[[ Provided records open ]]

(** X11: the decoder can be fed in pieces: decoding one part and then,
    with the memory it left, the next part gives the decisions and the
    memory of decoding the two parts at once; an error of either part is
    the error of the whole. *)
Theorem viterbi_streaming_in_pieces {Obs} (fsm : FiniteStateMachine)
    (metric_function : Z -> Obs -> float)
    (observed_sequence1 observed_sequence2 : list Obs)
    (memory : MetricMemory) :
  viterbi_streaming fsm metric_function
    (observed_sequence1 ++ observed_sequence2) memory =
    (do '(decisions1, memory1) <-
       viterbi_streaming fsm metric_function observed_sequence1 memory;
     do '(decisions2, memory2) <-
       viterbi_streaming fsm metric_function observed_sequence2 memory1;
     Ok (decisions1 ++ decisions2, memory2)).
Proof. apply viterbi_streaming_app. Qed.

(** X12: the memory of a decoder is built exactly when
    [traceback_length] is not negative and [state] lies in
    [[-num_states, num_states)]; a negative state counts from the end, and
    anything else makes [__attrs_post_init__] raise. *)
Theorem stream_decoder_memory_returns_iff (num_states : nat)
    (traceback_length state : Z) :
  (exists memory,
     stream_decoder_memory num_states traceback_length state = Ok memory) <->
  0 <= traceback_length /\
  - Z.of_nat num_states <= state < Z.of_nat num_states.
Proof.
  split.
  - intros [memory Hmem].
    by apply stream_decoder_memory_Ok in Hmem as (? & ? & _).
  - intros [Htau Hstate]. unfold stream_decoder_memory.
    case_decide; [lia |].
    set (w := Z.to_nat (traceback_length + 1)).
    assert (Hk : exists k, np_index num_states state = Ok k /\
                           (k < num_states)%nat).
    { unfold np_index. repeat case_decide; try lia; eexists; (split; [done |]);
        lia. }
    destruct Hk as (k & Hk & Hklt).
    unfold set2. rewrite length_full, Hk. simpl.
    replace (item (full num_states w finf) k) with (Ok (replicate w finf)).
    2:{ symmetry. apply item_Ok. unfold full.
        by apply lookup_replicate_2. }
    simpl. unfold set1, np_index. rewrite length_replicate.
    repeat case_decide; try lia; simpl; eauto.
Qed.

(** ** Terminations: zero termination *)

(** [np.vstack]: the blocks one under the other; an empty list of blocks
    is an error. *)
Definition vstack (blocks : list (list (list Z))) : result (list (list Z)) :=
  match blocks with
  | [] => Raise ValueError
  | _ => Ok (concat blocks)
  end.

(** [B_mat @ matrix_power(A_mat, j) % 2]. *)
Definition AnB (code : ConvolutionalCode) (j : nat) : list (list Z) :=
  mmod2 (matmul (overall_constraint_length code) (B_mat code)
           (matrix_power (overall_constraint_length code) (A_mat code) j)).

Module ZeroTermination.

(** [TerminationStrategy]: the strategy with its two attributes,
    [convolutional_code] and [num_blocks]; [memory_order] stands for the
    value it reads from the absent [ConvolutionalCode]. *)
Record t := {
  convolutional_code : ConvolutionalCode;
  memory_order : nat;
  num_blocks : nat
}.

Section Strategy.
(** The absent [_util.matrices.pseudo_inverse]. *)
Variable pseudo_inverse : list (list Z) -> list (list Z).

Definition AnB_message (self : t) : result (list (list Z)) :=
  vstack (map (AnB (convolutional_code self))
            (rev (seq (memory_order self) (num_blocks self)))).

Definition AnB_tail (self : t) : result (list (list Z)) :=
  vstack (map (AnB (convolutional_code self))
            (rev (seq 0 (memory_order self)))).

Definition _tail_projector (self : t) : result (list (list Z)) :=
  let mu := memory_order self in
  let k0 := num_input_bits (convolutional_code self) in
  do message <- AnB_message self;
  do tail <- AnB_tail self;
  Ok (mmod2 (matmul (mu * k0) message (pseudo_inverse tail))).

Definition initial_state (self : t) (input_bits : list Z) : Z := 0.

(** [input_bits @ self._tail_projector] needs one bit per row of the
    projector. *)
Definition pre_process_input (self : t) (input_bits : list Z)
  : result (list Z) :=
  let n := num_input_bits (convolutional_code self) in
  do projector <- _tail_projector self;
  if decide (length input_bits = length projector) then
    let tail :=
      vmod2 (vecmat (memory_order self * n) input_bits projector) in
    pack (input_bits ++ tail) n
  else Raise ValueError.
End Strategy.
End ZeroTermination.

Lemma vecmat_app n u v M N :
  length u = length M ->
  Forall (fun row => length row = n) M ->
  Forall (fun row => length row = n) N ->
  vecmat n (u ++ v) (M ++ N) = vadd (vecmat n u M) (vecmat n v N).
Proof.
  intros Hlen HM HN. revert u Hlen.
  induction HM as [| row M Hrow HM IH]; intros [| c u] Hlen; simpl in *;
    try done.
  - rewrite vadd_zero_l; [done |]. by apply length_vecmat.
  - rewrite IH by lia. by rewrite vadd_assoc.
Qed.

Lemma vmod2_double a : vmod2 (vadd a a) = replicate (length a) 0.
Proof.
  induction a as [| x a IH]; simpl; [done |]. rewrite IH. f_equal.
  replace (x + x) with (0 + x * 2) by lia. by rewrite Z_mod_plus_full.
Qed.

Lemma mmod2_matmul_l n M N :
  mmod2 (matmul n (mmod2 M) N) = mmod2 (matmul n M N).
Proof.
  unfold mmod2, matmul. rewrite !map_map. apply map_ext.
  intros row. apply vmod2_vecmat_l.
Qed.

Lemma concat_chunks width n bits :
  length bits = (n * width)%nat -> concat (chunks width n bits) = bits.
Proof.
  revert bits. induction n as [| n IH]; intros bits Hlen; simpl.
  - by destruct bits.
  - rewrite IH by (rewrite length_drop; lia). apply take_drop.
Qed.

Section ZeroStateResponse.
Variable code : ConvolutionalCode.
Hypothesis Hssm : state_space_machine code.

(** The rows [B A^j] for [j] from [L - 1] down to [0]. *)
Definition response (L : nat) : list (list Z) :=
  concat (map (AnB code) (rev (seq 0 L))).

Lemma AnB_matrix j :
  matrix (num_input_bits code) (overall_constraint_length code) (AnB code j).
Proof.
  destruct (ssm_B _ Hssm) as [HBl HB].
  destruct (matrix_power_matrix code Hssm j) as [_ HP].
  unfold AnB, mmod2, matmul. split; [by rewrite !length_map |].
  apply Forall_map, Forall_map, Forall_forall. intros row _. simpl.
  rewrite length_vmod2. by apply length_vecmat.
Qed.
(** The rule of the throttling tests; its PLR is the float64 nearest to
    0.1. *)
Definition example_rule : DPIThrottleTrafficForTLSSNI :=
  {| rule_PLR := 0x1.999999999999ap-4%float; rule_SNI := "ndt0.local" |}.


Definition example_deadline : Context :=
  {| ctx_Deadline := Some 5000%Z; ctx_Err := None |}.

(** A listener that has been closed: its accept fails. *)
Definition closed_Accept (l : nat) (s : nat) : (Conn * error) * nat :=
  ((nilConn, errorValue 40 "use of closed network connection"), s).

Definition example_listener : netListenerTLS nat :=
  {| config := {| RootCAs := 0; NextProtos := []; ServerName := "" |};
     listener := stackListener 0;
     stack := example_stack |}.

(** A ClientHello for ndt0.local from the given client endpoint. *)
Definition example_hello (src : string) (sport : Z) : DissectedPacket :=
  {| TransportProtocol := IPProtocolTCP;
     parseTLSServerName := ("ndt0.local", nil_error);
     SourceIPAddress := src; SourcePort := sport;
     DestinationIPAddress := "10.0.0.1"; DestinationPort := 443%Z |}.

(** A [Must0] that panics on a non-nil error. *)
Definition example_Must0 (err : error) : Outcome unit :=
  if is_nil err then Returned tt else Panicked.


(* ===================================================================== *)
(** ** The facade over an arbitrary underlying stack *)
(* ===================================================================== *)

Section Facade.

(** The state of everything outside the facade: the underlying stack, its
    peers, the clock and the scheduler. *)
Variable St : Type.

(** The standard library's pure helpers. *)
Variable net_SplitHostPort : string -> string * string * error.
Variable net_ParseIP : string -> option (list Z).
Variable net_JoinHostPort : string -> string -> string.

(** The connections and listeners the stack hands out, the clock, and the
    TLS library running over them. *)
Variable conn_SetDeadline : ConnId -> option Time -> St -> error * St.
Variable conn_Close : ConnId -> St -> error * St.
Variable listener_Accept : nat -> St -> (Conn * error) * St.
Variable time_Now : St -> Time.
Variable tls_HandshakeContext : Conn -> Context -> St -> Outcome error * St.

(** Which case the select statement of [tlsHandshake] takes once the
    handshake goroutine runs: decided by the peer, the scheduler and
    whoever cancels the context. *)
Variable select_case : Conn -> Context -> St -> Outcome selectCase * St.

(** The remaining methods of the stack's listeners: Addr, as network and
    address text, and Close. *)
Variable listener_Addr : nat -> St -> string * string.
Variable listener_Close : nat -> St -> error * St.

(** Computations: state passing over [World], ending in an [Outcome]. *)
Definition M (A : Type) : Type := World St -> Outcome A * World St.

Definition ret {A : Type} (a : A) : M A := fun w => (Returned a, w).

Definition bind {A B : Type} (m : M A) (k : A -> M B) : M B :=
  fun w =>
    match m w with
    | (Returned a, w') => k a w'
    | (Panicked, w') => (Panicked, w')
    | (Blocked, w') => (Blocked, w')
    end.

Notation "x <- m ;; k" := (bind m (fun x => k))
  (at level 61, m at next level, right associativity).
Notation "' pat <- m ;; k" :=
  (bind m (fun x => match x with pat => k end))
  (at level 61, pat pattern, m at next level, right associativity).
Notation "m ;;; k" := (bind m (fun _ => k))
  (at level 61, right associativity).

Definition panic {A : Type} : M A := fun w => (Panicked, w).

[[ Provided records closed ]]

§ Exercise prompt:
After identifying the lines above that contain "Theorem", copy each one.

§ Expected output:
Theorem viterbi_streaming_in_pieces {Obs} (fsm : FiniteStateMachine)
Theorem stream_decoder_memory_returns_iff (num_states : nat)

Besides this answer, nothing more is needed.